How long can the Democratic public counter-memorandum remain redacted?
Posted By Cliff Tuttle | February 25, 2018
No. 1,428
The whole point of intelligence/counter-intelligence is obtaining secret information and keeping it secret. In an effort to rebut a prior (unreacted) memo released by Chairman Nunes of the House Intelligence Committee, the minority (pronounced Democrats) released a response which the White House would not approve, for National Security reasons, without serious redaction. The graphic above shows the extent of the editing. If you want to read the memo in its current redacted form, its not hard to find. It made all of the papers.
Yet, it wasn’t too long ago that the word “redaction” was one of those words in the active vocabulary of lawyers and the government wonks only. Thanks to the Russian interference investigations, it has now entered the general parlance. But was it really such a good idea to release such a document at all? Even with redactions?

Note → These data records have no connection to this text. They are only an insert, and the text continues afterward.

(* ===== verification/EncoderCache.v ===== *)
(** The cache of encoder outputs of multimodal inputs:
    [v1/core/encoder_cache_manager.py], with the part of the scheduler that fills
    it ([_try_schedule_encoder_inputs], [_free_encoder_inputs]) and the part of the
    model runner that reads it ([_gather_mm_embeddings]). *)

From S2P Require Import Prelude Request.
Local Open Scope Z_scope.

(** ** [EncoderCacheManager] *)

Record EncoderCacheManager := {
  cache_size : Z;
  num_free_slots : Z;
  num_freeable_slots : Z;
  cached : gmap string (gset string);
  freeable : list (string * Z);              (** an [OrderedDict], oldest first *)
  freed : list string;
}.

(** The identifier of an input of a request. *)
Definition input_hash (request : Request) (input_id : Z) : res string :=
  f ← py_get (mm_features request) input_id; Ok (identifier f).

Module Encoder.

Abbreviation EM := (M EncoderCacheManager).

Definition init (cache_size : Z) : EncoderCacheManager :=
  {| cache_size := cache_size; num_free_slots := cache_size; num_freeable_slots := cache_size;
     cached := ∅; freeable := []; freed := [] |}.

Definition reset : EM unit := modify (fun m => init (cache_size m)).

Definition check_and_update_cache (request : Request) (input_id : Z) : EM bool :=
  mm_hash ← lift_res (input_hash request input_id);
  m ← gets id;
  match cached m !! mm_hash with
  | None => mret false
  | Some refs =>
      (if decide (refs = ∅) then
         num_encoder_embeds ← lift_res (res_of_option KeyError (Dict.get mm_hash (freeable m)));
         modify (fun m => {| m with freeable := Dict.del mm_hash (freeable m);
                                    num_freeable_slots := num_freeable_slots m - num_encoder_embeds |})
       else mret tt) ;;
      modify (fun m => {| m with cached := <[mm_hash := {[request_id request]} ∪ refs]> (cached m) |}) ;;
      mret true
  end.

(** [while num_embeds > self.num_free_slots: popitem(last=False)]; it recurs on
    the entries of [freeable]. *)
Fixpoint evict_loop (num_embeds : Z) (entries : list (string * Z)) : EM unit :=
  m ← gets id;
  if num_embeds <=? num_free_slots m then mret tt
  else
    match entries with
    | [] => raise KeyError
    | (mm_hash, num_free_embeds) :: rest =>
        modify (fun m => {| m with freeable := rest |}) ;;
        (if decide (mm_hash ∈ dom (cached m)) then mret tt else raise KeyError) ;;
        modify (fun m => {| m with cached := delete mm_hash (cached m); freed := freed m ++ [mm_hash];
                                   num_free_slots := num_free_slots m + num_free_embeds |}) ;;
        evict_loop num_embeds rest
    end.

How long before the fully un-redacted version makes it to the front page of the Washington Post or the New York Times? Such copies exist, of course. Who knows who has them? Russian agents, maybe? Did we already forget how all those emails from the 2016 campaign became public? This is the age of Wikileaks, you know. And before then, the Pentagon Papers. Today, the whole world is porous.
This is a made-to-order opportunity to use one of my favorite Benjamin Franklin quotes. Franklin, as we all know, was dispatched by the Continental Congress to obtain the military and financial support of the King of France for our Revolution. Lots of top-secret stuff passed through his hands. The Brits spied on his activities continuously. In their dispatches to London he was cryptically known as “78.” While Franklin lived long before electronic media, he knew a lot about human nature.
Franklin said: “Three men can keep a secret if two of them are dead.”
The question is not whether the words behind those black panels will be leaked. The question is: “How long?”